### What you will do:
With the records below as your source, retype each line exactly from the top down to the line that contains "Local Open Scope cbits_scope.", and include that line.

Dataset entries:

(* ===== verification/ElfSound.v ===== *)
(** * ElfSound: what the ELF loader does

    The layout of the functions, the instructions the relocations make, and the
    files on which the loader reads outside its data.  The link as a whole and its
    composition with [ubpf_load] are in ElfLink. *)

From Stdlib Require Import ZArith Lia Bool Ascii String.
From stdpp Require Import base list gmap strings numbers.
From S2P Require Import Prelude Ebpf InstValid Mem Vm Validate Load Alu JitSupport JitAsm Elf.

Local Open Scope Z_scope.
Local Open Scope cbits_scope.

(** ** The program as instructions *)

Lemma insts_lookup code k :
  (8 * k + 8 <= length code)%nat ->
  insts_of_bytes code !! k = Some (inst_of_u64 (le_decode (bytes_at code (8 * Z.of_nat k) 8))).
Proof.
  revert code; induction k as [| k IH]; intros code Hl.
  - do 8 (destruct code as [| ? code]; [cbn in Hl; lia |]). reflexivity.
  - do 8 (destruct code as [| ? code]; [cbn in Hl; lia |]). cbn [insts_of_bytes lookup list_lookup].
    cbn [length] in Hl. rewrite IH by lia. unfold bytes_at. do 4 f_equal.
    replace (Z.to_nat (8 * Z.of_nat (S k))) with (8 + 8 * k)%nat by lia. replace (Z.to_nat (8 * Z.of_nat k)) with (8 * k)%nat by lia.
    reflexivity.
Qed.

(** The instruction with another immediate. *)
Definition set_imm (inst : ebpf_inst) (v : Z) : ebpf_inst :=
  Inst inst.(opcode) inst.(dst) inst.(src) inst.(offset) (s32 v).

Lemma inst_of_u64_high lo hi hi' :
  0 <= lo < 2 ^ 32 -> inst_of_u64 (lo + 2 ^ 32 * hi) = set_imm (inst_of_u64 (lo + 2 ^ 32 * hi')) hi.
Proof.
  intros Hlo. unfold inst_of_u64, set_imm. cbn [opcode dst src offset imm].
  assert (forall x, (lo + 2 ^ 32 * x) / 2 ^ 32 = x) as E32 by (intros x; rewrite Z.mul_comm, Z.div_add, Z.div_small by lia; lia).
  assert (forall x, (lo + 2 ^ 32 * x) / 2 ^ 16 = lo / 2 ^ 16 + x * 2 ^ 16) as E16.
  { intros x. change (2 ^ 32) with (2 ^ 16 * 2 ^ 16). rewrite <- Z.mul_assoc, (Z.mul_comm (2 ^ 16)), Z.div_add by lia. lia. }
  assert (forall x, (lo + 2 ^ 32 * x) / 2 ^ 12 = lo / 2 ^ 12 + (x * 2 ^ 16) * 2 ^ 4) as E12.
  { intros x. change (2 ^ 32) with (2 ^ 12 * (2 ^ 16 * 2 ^ 4)). rewrite <- Z.mul_assoc, (Z.mul_comm (2 ^ 12)), Z.div_add by lia. lia. }
  assert (forall x, (lo + 2 ^ 32 * x) / 2 ^ 8 = lo / 2 ^ 8 + (x * 2 ^ 20) * 2 ^ 4) as E8.
  { intros x. change (2 ^ 32) with (2 ^ 8 * (2 ^ 20 * 2 ^ 4)). rewrite <- Z.mul_assoc, (Z.mul_comm (2 ^ 8)), Z.div_add by lia. lia. }
  assert (forall x, (lo + 2 ^ 32 * x) mod 2 ^ 8 = lo mod 2 ^ 8) as E0.
  { intros x. change (2 ^ 32) with (2 ^ 24 * 2 ^ 8). replace (2 ^ 24 * 2 ^ 8 * x) with (x * 2 ^ 24 * 2 ^ 8) by lia. by rewrite Z.mod_add by lia. }
  rewrite !E0, !E8, !E12, !E16, !E32. rewrite !Z.mod_add by lia. f_equal.
  rewrite <- (sext_wrap 16 (_ + hi * _)), <- (sext_wrap 16 (_ + hi' * _)) by lia. unfold wrap. by rewrite !Z.mod_add by lia.
Qed.

Lemma byte_ok_bytes_at code off n : Forall byte_ok code -> Forall byte_ok (bytes_at code off n).
Proof. intros H. unfold bytes_at. by apply Forall_take, Forall_drop. Qed.

Lemma length_bytes_at code off n :
  0 <= off -> off + Z.of_nat n <= Z.of_nat (length code) -> length (bytes_at code off n) = n.
Proof. intros. unfold bytes_at. rewrite length_take, length_drop. lia. Qed.

Lemma insts_lookup_none code k : (length code < 8 * k + 8)%nat -> insts_of_bytes code !! k = None.
Proof.
  intros Hl. apply lookup_ge_None_2. pose proof (length_insts_of_bytes code) as Hn.
  assert (Z.of_nat (length code) / 8 <= Z.of_nat k); [| lia]. apply Z.lt_succ_r, Z.div_lt_upper_bound; lia.
Qed.

Lemma insts_length_write code off bs :
  0 <= off -> off + Z.of_nat (length bs) <= Z.of_nat (length code) ->
  length (insts_of_bytes (write_bytes code off bs)) = length (insts_of_bytes code).
Proof.
  intros. apply Nat2Z.inj. rewrite !length_insts_of_bytes. by rewrite length_write_bytes.
Qed.

(** Writing the immediate of an instruction changes that instruction only. *)
Lemma insts_set_imm code k v inst :
  Forall byte_ok code -> insts_of_bytes code !! k = Some inst ->
  insts_of_bytes (write_bytes code (8 * Z.of_nat k + 4) (le_encode 4 v)) = <[k := set_imm inst v]> (insts_of_bytes code).
Proof.
  intros Hb Hk. destruct (decide (8 * k + 8 <= length code)%nat) as [Hl | Hl].
  2:{ rewrite insts_lookup_none in Hk by lia. done. }
  pose proof (length_le_encode 4 v) as L4.
  assert (length (write_bytes code (8 * Z.of_nat k + 4) (le_encode 4 v)) = length code) as Lw by (apply length_write_bytes; lia).
  apply list_eq. intros j. destruct (decide (8 * j + 8 <= length code)%nat) as [Hj | Hj].
  2:{ rewrite insts_lookup_none by lia. rewrite list_lookup_insert_ne by lia. by rewrite insts_lookup_none by lia. }
  rewrite insts_lookup by lia. destruct (decide (j = k)) as [-> | Hne].
  - rewrite list_lookup_insert_eq by by eapply lookup_lt_Some. rewrite insts_lookup in Hk by lia. injection Hk as <-.
    rewrite !(bytes_at_split _ _ 4 4) by lia. change (Z.of_nat 4) with 4. rewrite !le_decode_app.
    rewrite bytes_at_write_ne by lia.
    pose proof (bytes_at_write_eq code (8 * Z.of_nat k + 4) (le_encode 4 v)) as E. rewrite L4 in E. rewrite E by lia.
    rewrite length_bytes_at by lia. change (8 * Z.of_nat 4) with 32.
    pose proof (le_decode_range _ (byte_ok_bytes_at code (8 * Z.of_nat k) 4 Hb)) as Hr. rewrite length_bytes_at in Hr by lia.
    rewrite (inst_of_u64_high _ (le_decode (le_encode 4 v)) (le_decode (bytes_at code (8 * Z.of_nat k + 4) 4))) by done.
    rewrite le_decode_encode. change (8 * Z.of_nat 4) with 32. unfold set_imm. by rewrite sext_wrap by lia.
  - rewrite list_lookup_insert_ne by done. rewrite insts_lookup by lia. rewrite bytes_at_write_ne by lia. done.
Qed.

(** The fields the relocations read. *)
Lemma read_field_in elf off n v :
  read_field elf off n = Some (Ok v) ->
  0 <= off /\ off + Z.of_nat n <= Z.of_nat (length elf) /\ v = le_decode (bytes_at elf off n).
Proof.
  unfold read_field, access, read_bytes. destruct ((0 <=? off) && _) eqn:E; [| discriminate]. cbn. intros [= <-].
  bools. lia.
Qed.

Lemma program_write_ok program off bs program' :
  program_write program off bs = Some (Ok program') ->
  0 <= off /\ off + Z.of_nat (length bs) <= Z.of_nat (length program) /\ program' = write_bytes program off bs.
Proof.
  unfold program_write. destruct ((0 <=? off) && _) eqn:E; [| discriminate]. intros [= <-]. bools.
  split_and!; [lia | lia | done].
Qed.

Lemma inst_field_values program k :
  Forall byte_ok program -> (8 * k + 8 <= length program)%nat ->
  forall inst, insts_of_bytes program !! k = Some inst ->
  le_decode (bytes_at program (8 * Z.of_nat k) 1) = inst.(opcode) /\
  le_decode (bytes_at program (8 * Z.of_nat k + 1) 1) .>> 4 = inst.(src) /\
  s32 (le_decode (bytes_at program (8 * Z.of_nat k + 4) 4)) = inst.(imm).
Proof.
  intros Hb Hl inst Hk. rewrite insts_lookup in Hk by done. injection Hk as <-.
  set (o := 8 * Z.of_nat k). assert (0 <= o) by lia. assert (o + 8 <= Z.of_nat (length program)) as Ho by lia.
  rewrite (bytes_at_split _ o 1 7), (bytes_at_split _ (o + Z.of_nat 1) 1 6), (bytes_at_split _ (o + Z.of_nat 1 + Z.of_nat 1) 2 4) by lia.
  replace (o + Z.of_nat 1 + Z.of_nat 1 + Z.of_nat 2) with (o + 4) by lia. replace (o + Z.of_nat 1 + Z.of_nat 1) with (o + 2) by lia.
  change (Z.of_nat 1) with 1. rewrite !le_decode_app. rewrite !length_bytes_at by lia.
  pose proof (fun off n => le_decode_range _ (byte_ok_bytes_at program off n Hb)) as Hr.
  pose proof (Hr o 1%nat) as R0. pose proof (Hr (o + 1) 1%nat) as R1. pose proof (Hr (o + 2) 2%nat) as R2.
  pose proof (Hr (o + 4) 4%nat) as R3. rewrite !length_bytes_at in R0, R1, R2, R3 by lia.
  set (b0 := le_decode (bytes_at program o 1)) in *. set (b1 := le_decode (bytes_at program (o + 1) 1)) in *.
  set (b2 := le_decode (bytes_at program (o + 2) 2)) in *. set (b3 := le_decode (bytes_at program (o + 4) 4)) in *.
  change (8 * Z.of_nat 1) with 8 in *. change (8 * Z.of_nat 2) with 16 in *. change (8 * Z.of_nat 4) with 32 in *.
  unfold inst_of_u64. cbn [opcode src imm]. split_and!.
  - rewrite Z.mul_comm, Z.mod_add by lia. by rewrite Z.mod_small by lia.
  - rewrite Z.shiftr_div_pow2 by lia. change (2 ^ 12) with (2 ^ 8 * 2 ^ 4). rewrite <- Z.div_div by lia.
    rewrite (Z.mul_comm (2 ^ 8) (b1 + _)), Z.div_add, (Z.div_small b0), Z.add_0_l by lia.
    replace (b1 + 2 ^ 8 * (b2 + 2 ^ 16 * b3)) with (b1 + (2 ^ 4 * (b2 + 2 ^ 16 * b3)) * 2 ^ 4) by lia.
    rewrite Z.div_add by lia. rewrite (Z.mul_comm (2 ^ 4) (b2 + _)), Z.mod_add by lia. rewrite Z.mod_small; [done |].
    split; [apply Z.div_pos; lia | apply Z.div_lt_upper_bound; lia].
  - f_equal. replace (b0 + 2 ^ 8 * (b1 + 2 ^ 8 * (b2 + 2 ^ 16 * b3))) with (b0 + 2 ^ 8 * b1 + 2 ^ 16 * b2 + b3 * 2 ^ 32) by lia.
    rewrite Z.div_add, Z.div_small by lia. done.
Qed.

(** ** Steps that succeed *)

Lemma L_bind_ok {A B} (m : L A) (f : A -> L B) b :
  m ≫= f = Some (Ok b) <-> exists a, m = Some (Ok a) /\ f a = Some (Ok b).
Proof.
  unfold mbind, L_bind. destruct m as [[a | e] |]; split.
  - eauto.
  - by intros (a' & [= <-] & ?).
  - discriminate.
  - by intros (a' & ? & _).
  - discriminate.
  - by intros (a' & ? & _).
Qed.

Lemma guard_ok b e u : guard b e = Some (Ok u) <-> b = false.
Proof. unfold guard. destruct b, u; split; done. Qed.

Lemma set_inst_imm_ok program k v program' inst :
  Forall byte_ok program -> insts_of_bytes program !! k = Some inst ->
  set_inst_imm program (8 * Z.of_nat k) v = Some (Ok program') ->
  insts_of_bytes program' = <[k := set_imm inst v]> (insts_of_bytes program) /\ Forall byte_ok program'.
Proof.
  intros Hb Hk Hw. apply program_write_ok in Hw as (H0 & Hl & ->). split; [by apply insts_set_imm |].
  unfold write_bytes. apply Forall_app. split; [by apply Forall_take |]. apply Forall_app.
  split; [apply le_encode_bytes | by apply Forall_drop].
Qed.

Lemma set_inst_imm_defined program k v :
  (8 * k + 8 <= length program)%nat -> exists program', set_inst_imm program (8 * Z.of_nat k) v = Some (Ok program').
Proof.
  intros Hl. unfold set_inst_imm, program_write. rewrite length_le_encode.
  rewrite (proj2 (Z.leb_le 0 _)), (proj2 (Z.leb_le _ _)) by lia. by eexists.
Qed.

Lemma lookup_name_sound i names name :
  lookup_name_from i names name <> UINT32_MAX ->
  exists k, names !! k = Some (Some name) /\ lookup_name_from i names name = i + Z.of_nat k.
Proof.
  revert i; induction names as [| n names IH]; intros i; cbn [lookup_name_from]; [done |].
  case_bool_decide as E.
  - intros _. exists 0%nat. split; [by rewrite E | lia].
  - intros H. destruct (IH _ H) as (k & Hk & ->). exists (S k). split; [done | lia].
Qed.

Lemma find_function_sound p fs f : find_function p fs = Some f -> f ∈ fs /\ p f = true.
Proof.
  unfold find_function. intros H%head_Some_elem_of. apply list_elem_of_filter in H. tauto.
Qed.

(** ** The layout *)

(** The bytes of a function in the file. *)
Definition native_code (elf : list Z) (f : relocated_function) : list Z := bytes_at elf f.(native_data) (Z.to_nat f.(rf_size)).

(** The functions from position [spot] on, with their positions. *)
Inductive laid_from (elf program : list Z) : Z -> list relocated_function -> list relocated_function -> Prop :=
| LaidNil spot : laid_from elf program spot [] []
| LaidCons spot f f' fs fs' :
    f' = RelocatedFunction f.(rf_name) f.(rf_shdr) f.(native_data) spot f.(native_section_start) f.(rf_size) (spot / 8) ->
    bytes_at program spot (Z.to_nat f.(rf_size)) = native_code elf f ->
    spot + f.(rf_size) <= Z.of_nat (length program) ->
    laid_from elf program (spot + f.(rf_size)) fs fs' -> laid_from elf program spot (f :: fs) (f' :: fs').

Lemma read_bytes_in elf off n bs :
  read_bytes elf off n = Some bs -> 0 <= off /\ off + Z.of_nat n <= Z.of_nat (length elf) /\ bs = bytes_at elf off n.
Proof. unfold read_bytes. destruct ((0 <=? off) && _) eqn:E; [| discriminate]. intros [= <-]. bools. split_and!; [lia | lia | done]. Qed.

### Result for this exercise:
(* ===== verification/ElfSound.v ===== *)
(** * ElfSound: what the ELF loader does

    The layout of the functions, the instructions the relocations make, and the
    files on which the loader reads outside its data.  The link as a whole and its
    composition with [ubpf_load] are in ElfLink. *)

From Stdlib Require Import ZArith Lia Bool Ascii String.
From stdpp Require Import base list gmap strings numbers.
From S2P Require Import Prelude Ebpf InstValid Mem Vm Validate Load Alu JitSupport JitAsm Elf.

Local Open Scope Z_scope.
Local Open Scope cbits_scope.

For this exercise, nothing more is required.